Para Rafael e para a família dele, a esperança de recuperação nunca esteve tão perto.
“Que coisa mais linda te ver assim”, se alegra Indy.

“Mudei realmente, né?”, pergunta Rafael.
“Com certeza. Deus te deu uma chance. Mais uma chance. Tem que agarrar com força e coragem”, diz Indy.

Michelle também se diz livre das drogas, mas ainda vive nas ruas. Sem emprego e sem apoio da família, ela tenta se reerguer sozinha. Quando cai a noite, se abriga no albergue da Fundação de Ação Social de Curitiba, conhecida como FAS.

Todas as noites, 300 pessoas são atendidas lá, entre homens e mulheres. É a lotação máxima. Esgotadas as vagas, ninguém mais entra. Histórias que se misturam, vivências dramáticas de pessoas que não tem uma casa pra voltar, mas que lá pelo menos por algumas horas, encontram um pouco de conforto.

Todos passam por uma revista, têm direito a banho, comida quentinha, uma cama pra dormir. Só em 2012, quase 3,5 mil pessoas que viviam nas ruas de Curitiba passaram por lá. A maioria é formada por homens que se perderam nas drogas.

“A partir do crack, as pessoas foram mais pra rua. Ou porque suas famílias não admitem o uso em casa e porque também é mais fácil conseguir a droga na rua”, afirma Márcia Fruet, presidente da Fundação Ação Social.

Um homem, que não quis mostrar o rosto, luta para se recuperar. Ele tem 40 anos e há um ano e meio está afastado da família.

“O morador de rua não é um bandido.

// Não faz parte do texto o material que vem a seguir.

(* ===== verification/Probe.v ===== *)
(** * Setting probes up: checkExec and buildHTTPClient of src/check/check.go

    The process of an exec probe with its attributes and its cancellation, and
    the HTTP client of a checker, over what os/exec and net/http do with them. *)

From S2P Require Import Prelude GoStrings GoTime Reaper Check Service Credential Launch CheckOwner.

Open Scope string_scope.
Open Scope list_scope.
Open Scope Z_scope.

Module Probe.
Import Check.

(** ** Exec probes *)

Record Cmd := mkCmd {
  Path : string;
  Argv : list string;
  Setsid : bool;
  Cred : option Credential.Cred;
  Env : option (list string);
}.

(** Both ways to run a probe prepare it like this. *)
Definition probe_cmd (e : Exec) (i : CheckOwner.identity) : Cmd :=
  mkCmd (Command e) (Args e) true (CheckOwner.credential i) (CheckOwner.env i).

(** [kill] of the process group. *)
Inductive kill_answer := KSent | KNoSuchProcess | KRefused.

Inductive cancel_result := CancelNil | CancelProcessDone | CancelError.

Definition Cancel (started : bool) (k : kill_answer) : cancel_result :=
  if negb started then CancelNil
  else match k with KSent => CancelNil | KNoSuchProcess => CancelProcessDone | KRefused => CancelError end.

(** [cmd.Run]: the process starts or not; it is waited for; [expired] is the
    answer to [Cancel] if the context ended first.  A status other than 0 is an
    error, and so is a cancelled process unless it was done already. *)
Inductive wait_result := WExit (code : Z) | WStolen | WError.

Definition Run (start_ok : bool) (w : wait_result) (expired : option kill_answer) : run_result :=
  if negb start_ok then RunFailed
  else match w with
  | WStolen => RunEchild
  | WError => RunFailed
  | WExit code =>
      if negb (code =? 0) then RunFailed
      else match expired with
      | None => RunOk
      | Some k => match Cancel true k with CancelProcessDone => RunOk | _ => RunFailed end
      end
  end.

(** [reaper] is nil or says whether the reap loop has taken over; [None] at the
    end is a probe that still waits. *)
Definition checkExec (reaper : option Reaper.Registry) (direct : run_result) (fork : option Z) (sched : list tick)
    : option (option Reaper.Registry * option check_err) :=
  match reaper with
  | Some r =>
      if Reaper.Active r then '(r, res) ← checkExecReaped r fork sched; Some (Some r, res)
      else Some (Some r, checkExecDirect direct)
  | None => Some (None, checkExecDirect direct)
  end.

(** Before the reap loop runs a probe is its own parent: it passes exactly when
    its process exits with 0, not because it was killed, and is inconclusive
    only when somebody else took the status.  With the reap loop it never waits
    itself. *)
Lemma direct_verdict start_ok w expired : let res := checkExecDirect (Run start_ok w expired) in
  (res = None ↔ start_ok = true ∧ w = WExit 0 ∧ (expired = None ∨ expired = Some KNoSuchProcess)) ∧
  (res = Some EInconclusive ↔ start_ok = true ∧ w = WStolen).
Proof.
  destruct start_ok; [|split; split; [done|naive_solver|done|naive_solver]]. cbn. destruct w as [code| |]; [|split; split; naive_solver..].
  destruct (Z.eqb_spec code 0) as [->|Hc]; cbn; [|split; split; [done|naive_solver|done|naive_solver]].
  destruct expired as [[]|]; cbn; split; split; naive_solver.
Qed.

Lemma reaped_alone r direct direct' fork sched : Reaper.Active r = true →
  checkExec (Some r) direct fork sched = checkExec (Some r) direct' fork sched.
Proof. intros H. unfold checkExec. by rewrite H. Qed.

(** ** HTTP probes *)

Inductive transport := TUnix (path : string) | TOwnPool.

(** [follow] is false when CheckRedirect answers [http.ErrUseLastResponse]. *)
Record Client := mkClient { cl_timeout : Z; follow : bool; via : transport }.

Definition buildHTTPClient (c : Checker) (h : HTTP) : Client :=
  mkClient (timeout c) false (if bool_decide (Socket h = "") then TOwnPool else TUnix (Socket h)).

(** [http.Client.Do]: the URLs asked for, in order, and the status of the last
    response; a response may name another location. *)
Fixpoint Do (redirects : nat) (cl : Client) (fetch : transport → string → option (Z * option string)) (url : string) : list string * option Z :=
  match fetch (via cl) url with
  | None => ([url], None)
  | Some (code, None) => ([url], Some code)
  | Some (code, Some location) =>
      if negb (follow cl) then ([url], Some code)
      else match redirects with
      | O => ([url], None)
      | S n => let r := Do n cl fetch location in (url :: r.1, r.2)
      end
  end.

(** A probe asks the configured URL, over the configured socket if there is one,
    and nothing else, wherever the answer points to; it passes exactly when that
    URL itself answers with a status from 200 to 299. *)
Lemma http_probe (c : Checker) (h : HTTP) n fetch : let '(asked, resp) := Do n (buildHTTPClient c h) fetch (URL h) in
  let over := if bool_decide (Socket h = "") then TOwnPool else TUnix (Socket h) in
  asked = [URL h] ∧ (checkHTTP resp = None ↔ ∃ code location, fetch over (URL h) = Some (code, location) ∧ 200 ≤ code < 300).
Proof.
  assert (E : ∀ r, Do n (buildHTTPClient c h) fetch (URL h) = r →
    r = ([URL h], fst <$> fetch (if bool_decide (Socket h = "") then TOwnPool else TUnix (Socket h)) (URL h))).
  { intros r <-. destruct n; cbn; destruct (fetch _ _) as [[code [l|]]|]; done. }
  destruct (Do _ _ _ _) as [asked resp]. specialize (E _ eq_refl). injection E as -> ->. cbv zeta. split; [done|].
  destruct (fetch _ _) as [[code l]|]; cbn; [|split; [done|intros (? & ? & ? & _); done]].
  destruct (Z.ltb_spec code 200), (Z.leb_spec 300 code); cbn; split; try done; try (intros (? & ? & [= <- <-] & ?); lia).
  intros _. exists code, l. split; [done|lia].
Qed.

End Probe.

Ele não é, vamos dizer assim, como as pessoas taxam, vagabundo, não. Às vezes, passou por uma situação, uma dependência, que levou a ele chegar ser morador de rua. Eu já tive dificuldades em entrevistas de emprego quando eu disse que morava na FAS. Então, já não tinha emprego”, conta o homem.

No albergue, funciona uma central para resgate de moradores de rua. Sempre que chega um comunicado, as equipes são acionadas. É uma tarefa que avança noite adentro.

A equipe do resgate social encontra uma mulher deitada no chão, completamente bêbada.
Na capital mais gelada do país, o álcool também é usado pelos moradores de rua para espantar o frio das madrugadas. No inverno, são comuns as notícias de andarilhos encontrados mortos nas calçadas de Curitiba.

Quando amanhece, os que passaram a noite no abrigo são obrigados a sair. Para Michelle, que vive no abrigo há seis anos, é hora de ir para a escola e tentar uma nova chance.

“Agora, estou estudando. Estou querendo me formar agora pra fazer gastronomia”, revela Michelle.
Nas aulas, é aluna dedicada, caprichosa. Sonha com uma casa e poder trazer para perto os dois filhos, que não vivem mais com ela.

Globo repórter: De quanto em quanto tempo você consegue ver os filhos?
Michelle: De dois em dois meses. Quando eu posso ver antes, eu vejo de 15 a 20 dias, mas sempre vou dar uma olhadinha neles.

E lá vai ela, no trânsito, circulando entre carros. Pedindo esmolas? Não, nada disso: trabalhando!
Enquanto não tem um emprego fixo, a Michelle trabalha nos fins de semana. Vende jornais nos sinais de transito. R$ 70 é o pouco que ela consegue ganhar com o trabalho avulso.

Apesar das privações, Michelle encara a vida com otimismo. Está sempre com um sorriso no rosto. Como tantos outros que fizeram das ruas os cômodos da própria casa, ela sonha com o dia em que as calçadas voltem a ser apenas caminhos de ir e vir.